Output exactly those lines of the data that lie between the line containing "let '(base, _, _)" and the final line, both ends counted.
◇ ◇ ◇
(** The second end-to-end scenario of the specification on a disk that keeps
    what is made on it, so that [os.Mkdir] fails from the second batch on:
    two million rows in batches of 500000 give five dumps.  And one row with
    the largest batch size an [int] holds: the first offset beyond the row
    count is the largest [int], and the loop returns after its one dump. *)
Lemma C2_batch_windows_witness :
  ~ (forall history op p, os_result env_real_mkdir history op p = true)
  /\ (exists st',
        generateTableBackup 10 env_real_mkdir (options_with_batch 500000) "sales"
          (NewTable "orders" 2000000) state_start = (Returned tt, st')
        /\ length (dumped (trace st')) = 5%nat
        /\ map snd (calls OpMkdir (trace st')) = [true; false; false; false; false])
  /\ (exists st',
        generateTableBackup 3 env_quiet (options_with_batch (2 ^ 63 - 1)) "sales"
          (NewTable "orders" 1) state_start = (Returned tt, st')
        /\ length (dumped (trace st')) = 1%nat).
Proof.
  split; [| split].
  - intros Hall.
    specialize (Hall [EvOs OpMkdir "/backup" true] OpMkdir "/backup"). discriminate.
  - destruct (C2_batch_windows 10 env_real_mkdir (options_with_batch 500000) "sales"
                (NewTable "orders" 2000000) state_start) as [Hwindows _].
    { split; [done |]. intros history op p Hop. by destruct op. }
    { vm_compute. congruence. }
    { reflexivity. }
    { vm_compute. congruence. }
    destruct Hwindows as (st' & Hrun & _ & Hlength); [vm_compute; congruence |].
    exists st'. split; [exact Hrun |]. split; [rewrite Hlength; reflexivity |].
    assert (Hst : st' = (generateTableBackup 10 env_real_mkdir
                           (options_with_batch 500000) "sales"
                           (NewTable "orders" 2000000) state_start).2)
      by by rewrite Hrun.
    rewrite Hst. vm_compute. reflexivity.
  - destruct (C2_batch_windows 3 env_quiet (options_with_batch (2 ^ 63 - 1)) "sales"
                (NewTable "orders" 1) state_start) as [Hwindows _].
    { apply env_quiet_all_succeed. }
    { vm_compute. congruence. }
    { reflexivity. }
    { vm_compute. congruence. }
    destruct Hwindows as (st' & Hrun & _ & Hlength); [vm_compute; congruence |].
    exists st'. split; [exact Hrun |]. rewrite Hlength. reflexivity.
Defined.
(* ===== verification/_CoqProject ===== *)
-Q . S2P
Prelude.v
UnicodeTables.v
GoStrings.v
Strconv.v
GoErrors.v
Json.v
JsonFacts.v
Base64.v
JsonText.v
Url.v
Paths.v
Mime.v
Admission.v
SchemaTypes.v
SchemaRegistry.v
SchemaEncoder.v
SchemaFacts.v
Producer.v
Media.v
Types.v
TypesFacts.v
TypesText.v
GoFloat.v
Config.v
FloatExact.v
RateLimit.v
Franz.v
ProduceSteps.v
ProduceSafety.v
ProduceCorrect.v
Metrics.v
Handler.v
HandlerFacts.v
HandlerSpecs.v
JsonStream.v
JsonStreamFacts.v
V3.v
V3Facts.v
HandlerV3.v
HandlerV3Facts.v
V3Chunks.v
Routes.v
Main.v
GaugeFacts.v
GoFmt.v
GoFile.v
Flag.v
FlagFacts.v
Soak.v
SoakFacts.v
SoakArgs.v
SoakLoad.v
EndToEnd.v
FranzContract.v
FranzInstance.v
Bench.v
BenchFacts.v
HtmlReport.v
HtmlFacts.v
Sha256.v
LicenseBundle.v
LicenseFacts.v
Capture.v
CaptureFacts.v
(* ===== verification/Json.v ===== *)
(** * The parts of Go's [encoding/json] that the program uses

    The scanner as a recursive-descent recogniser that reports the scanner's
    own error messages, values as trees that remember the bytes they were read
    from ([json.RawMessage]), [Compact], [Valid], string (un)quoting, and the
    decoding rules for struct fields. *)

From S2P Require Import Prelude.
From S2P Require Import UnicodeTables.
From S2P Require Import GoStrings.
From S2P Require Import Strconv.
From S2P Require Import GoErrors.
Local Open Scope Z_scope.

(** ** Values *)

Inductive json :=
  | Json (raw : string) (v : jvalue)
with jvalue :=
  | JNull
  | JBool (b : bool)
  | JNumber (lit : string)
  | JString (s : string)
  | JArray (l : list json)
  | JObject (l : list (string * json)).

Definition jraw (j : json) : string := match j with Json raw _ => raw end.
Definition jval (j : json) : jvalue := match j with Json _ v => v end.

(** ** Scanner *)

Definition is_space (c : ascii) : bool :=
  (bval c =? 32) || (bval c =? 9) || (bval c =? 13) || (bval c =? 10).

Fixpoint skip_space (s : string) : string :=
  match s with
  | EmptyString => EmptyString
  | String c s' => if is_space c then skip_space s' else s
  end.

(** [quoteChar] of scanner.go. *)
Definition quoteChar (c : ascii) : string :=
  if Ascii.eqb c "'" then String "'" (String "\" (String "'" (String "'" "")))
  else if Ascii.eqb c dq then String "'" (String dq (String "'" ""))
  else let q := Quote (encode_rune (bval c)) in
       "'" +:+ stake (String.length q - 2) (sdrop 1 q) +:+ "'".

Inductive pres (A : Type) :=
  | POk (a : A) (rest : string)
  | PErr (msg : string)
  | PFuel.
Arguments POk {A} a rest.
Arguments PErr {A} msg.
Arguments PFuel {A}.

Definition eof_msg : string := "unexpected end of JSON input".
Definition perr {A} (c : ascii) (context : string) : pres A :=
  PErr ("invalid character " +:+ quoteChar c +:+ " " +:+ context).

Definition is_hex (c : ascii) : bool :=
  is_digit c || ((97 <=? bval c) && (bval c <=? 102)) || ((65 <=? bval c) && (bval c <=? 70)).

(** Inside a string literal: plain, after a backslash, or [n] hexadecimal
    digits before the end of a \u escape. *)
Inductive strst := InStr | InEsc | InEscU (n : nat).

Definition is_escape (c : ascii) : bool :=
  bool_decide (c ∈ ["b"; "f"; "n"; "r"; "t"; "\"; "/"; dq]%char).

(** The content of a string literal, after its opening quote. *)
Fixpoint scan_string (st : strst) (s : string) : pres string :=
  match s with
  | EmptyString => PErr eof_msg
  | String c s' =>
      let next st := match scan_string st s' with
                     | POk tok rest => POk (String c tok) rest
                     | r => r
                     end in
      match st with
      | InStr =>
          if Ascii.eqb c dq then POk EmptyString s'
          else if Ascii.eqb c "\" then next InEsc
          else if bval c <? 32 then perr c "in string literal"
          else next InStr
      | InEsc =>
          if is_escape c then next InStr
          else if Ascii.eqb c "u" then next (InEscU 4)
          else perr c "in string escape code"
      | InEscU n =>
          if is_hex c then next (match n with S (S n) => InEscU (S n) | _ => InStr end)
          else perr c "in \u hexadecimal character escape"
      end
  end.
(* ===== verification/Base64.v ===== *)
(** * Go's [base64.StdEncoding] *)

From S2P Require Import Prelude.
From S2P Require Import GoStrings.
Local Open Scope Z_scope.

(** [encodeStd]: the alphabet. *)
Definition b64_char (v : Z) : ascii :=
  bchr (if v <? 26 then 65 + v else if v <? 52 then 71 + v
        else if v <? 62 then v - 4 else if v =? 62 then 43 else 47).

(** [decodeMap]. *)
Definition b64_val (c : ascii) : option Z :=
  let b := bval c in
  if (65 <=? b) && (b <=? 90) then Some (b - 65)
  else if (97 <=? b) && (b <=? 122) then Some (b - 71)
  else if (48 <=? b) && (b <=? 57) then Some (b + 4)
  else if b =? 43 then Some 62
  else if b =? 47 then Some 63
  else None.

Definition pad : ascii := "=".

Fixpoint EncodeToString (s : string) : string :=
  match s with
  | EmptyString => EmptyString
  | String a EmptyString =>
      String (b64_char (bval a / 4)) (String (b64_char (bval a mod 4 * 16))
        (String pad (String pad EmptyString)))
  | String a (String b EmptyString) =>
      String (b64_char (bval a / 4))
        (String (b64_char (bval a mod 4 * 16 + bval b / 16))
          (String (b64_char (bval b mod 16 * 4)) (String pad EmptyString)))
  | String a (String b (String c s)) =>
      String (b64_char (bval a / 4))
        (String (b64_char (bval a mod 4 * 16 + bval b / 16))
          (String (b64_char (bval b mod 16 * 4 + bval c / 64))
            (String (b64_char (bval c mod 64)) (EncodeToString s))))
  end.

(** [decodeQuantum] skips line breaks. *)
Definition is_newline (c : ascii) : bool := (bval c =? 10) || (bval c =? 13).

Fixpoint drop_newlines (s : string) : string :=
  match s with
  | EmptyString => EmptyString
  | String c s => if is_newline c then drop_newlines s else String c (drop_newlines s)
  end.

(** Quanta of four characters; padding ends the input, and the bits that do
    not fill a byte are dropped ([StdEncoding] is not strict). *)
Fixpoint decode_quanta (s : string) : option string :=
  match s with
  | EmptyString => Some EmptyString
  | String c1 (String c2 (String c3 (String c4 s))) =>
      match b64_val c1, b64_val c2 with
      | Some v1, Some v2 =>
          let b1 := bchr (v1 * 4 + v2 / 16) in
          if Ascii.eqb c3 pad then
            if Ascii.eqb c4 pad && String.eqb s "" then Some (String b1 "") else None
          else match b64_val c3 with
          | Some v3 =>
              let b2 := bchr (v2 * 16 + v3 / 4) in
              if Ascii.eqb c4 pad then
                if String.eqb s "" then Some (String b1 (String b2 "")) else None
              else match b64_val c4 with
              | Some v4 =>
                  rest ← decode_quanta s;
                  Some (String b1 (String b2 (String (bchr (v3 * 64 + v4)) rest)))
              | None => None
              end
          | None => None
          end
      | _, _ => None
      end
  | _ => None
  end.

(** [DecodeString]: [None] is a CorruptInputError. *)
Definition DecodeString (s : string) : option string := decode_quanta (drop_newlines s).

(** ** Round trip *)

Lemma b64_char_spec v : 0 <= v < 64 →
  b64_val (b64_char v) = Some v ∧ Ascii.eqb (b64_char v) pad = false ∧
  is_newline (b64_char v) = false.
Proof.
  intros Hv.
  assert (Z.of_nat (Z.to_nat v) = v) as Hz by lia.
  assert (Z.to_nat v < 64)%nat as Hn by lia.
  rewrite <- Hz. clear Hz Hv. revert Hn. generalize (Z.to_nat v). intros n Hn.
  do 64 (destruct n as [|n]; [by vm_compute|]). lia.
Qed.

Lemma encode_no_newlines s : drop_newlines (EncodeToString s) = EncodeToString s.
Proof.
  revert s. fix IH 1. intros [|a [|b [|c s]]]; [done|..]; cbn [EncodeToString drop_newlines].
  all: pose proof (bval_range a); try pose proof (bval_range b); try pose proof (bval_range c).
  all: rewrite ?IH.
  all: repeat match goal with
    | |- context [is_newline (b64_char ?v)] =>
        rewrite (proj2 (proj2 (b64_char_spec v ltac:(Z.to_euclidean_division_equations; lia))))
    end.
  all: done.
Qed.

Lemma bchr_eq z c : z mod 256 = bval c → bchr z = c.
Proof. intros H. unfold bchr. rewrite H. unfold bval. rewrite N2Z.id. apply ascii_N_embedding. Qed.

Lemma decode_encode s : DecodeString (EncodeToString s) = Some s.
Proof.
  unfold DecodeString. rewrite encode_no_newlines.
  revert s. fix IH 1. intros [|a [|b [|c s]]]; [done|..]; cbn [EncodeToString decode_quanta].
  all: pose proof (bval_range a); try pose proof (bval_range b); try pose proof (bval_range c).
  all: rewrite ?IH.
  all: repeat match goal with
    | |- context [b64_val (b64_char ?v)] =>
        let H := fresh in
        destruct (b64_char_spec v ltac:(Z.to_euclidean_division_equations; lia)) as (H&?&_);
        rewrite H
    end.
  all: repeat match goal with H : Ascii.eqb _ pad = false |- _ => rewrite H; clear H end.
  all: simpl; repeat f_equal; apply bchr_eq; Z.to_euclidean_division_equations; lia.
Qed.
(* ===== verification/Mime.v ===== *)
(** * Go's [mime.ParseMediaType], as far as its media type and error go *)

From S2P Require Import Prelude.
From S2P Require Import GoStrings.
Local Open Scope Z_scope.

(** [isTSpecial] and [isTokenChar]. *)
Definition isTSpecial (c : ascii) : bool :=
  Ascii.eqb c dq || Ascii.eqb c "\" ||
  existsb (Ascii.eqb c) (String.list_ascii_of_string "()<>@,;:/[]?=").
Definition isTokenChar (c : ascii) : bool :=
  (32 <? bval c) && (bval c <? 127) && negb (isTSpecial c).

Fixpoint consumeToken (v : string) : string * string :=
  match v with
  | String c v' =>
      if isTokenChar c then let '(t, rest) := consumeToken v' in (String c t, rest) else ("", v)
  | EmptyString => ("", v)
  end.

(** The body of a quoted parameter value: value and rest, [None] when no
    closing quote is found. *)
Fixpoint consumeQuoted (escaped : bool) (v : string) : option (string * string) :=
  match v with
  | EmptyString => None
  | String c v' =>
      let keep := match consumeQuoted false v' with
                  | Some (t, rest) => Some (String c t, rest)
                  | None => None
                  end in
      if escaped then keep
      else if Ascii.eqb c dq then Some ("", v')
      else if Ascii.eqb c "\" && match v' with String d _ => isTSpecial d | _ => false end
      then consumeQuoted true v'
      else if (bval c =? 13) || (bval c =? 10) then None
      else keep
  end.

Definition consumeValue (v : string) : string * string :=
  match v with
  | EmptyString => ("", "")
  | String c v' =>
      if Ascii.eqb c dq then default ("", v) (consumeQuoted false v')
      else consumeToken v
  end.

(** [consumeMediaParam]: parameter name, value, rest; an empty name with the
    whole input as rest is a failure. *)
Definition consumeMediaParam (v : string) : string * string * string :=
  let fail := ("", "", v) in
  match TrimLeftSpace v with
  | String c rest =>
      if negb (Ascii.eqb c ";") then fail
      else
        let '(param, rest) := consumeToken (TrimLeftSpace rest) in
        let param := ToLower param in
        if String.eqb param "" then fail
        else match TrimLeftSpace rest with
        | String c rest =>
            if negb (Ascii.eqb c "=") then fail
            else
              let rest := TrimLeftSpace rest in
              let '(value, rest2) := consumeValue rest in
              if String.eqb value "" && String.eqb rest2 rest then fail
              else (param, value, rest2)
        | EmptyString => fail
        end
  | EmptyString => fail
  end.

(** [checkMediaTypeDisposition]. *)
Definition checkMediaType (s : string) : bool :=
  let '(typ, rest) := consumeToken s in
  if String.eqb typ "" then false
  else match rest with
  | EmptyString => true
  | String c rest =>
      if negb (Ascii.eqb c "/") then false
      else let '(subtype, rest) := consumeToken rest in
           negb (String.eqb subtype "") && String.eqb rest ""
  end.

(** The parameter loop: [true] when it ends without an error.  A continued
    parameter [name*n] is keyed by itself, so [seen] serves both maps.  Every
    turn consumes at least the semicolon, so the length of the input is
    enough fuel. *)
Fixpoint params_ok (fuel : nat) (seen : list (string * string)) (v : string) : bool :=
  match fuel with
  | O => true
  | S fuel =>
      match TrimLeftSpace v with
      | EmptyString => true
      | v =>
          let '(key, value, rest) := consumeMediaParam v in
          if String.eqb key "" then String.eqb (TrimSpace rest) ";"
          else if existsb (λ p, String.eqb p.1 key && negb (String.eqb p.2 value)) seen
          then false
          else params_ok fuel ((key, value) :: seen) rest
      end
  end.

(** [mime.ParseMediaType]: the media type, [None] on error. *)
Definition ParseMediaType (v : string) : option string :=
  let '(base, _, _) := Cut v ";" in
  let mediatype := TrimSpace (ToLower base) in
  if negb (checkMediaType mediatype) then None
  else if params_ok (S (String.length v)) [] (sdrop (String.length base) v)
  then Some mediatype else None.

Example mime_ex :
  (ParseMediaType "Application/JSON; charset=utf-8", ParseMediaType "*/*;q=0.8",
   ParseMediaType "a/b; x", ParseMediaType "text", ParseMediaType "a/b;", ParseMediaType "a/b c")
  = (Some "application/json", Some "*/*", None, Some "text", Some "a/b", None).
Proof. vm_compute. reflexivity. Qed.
◇ ◇ ◇
● **Output below**:
  let '(base, _, _) := Cut v ";" in
  let mediatype := TrimSpace (ToLower base) in
  if negb (checkMediaType mediatype) then None
  else if params_ok (S (String.length v)) [] (sdrop (String.length base) v)
  then Some mediatype else None.

Example mime_ex :
  (ParseMediaType "Application/JSON; charset=utf-8", ParseMediaType "*/*;q=0.8",
   ParseMediaType "a/b; x", ParseMediaType "text", ParseMediaType "a/b;", ParseMediaType "a/b c")
  = (Some "application/json", Some "*/*", None, Some "text", Some "a/b", None).
Proof. vm_compute. reflexivity. Qed.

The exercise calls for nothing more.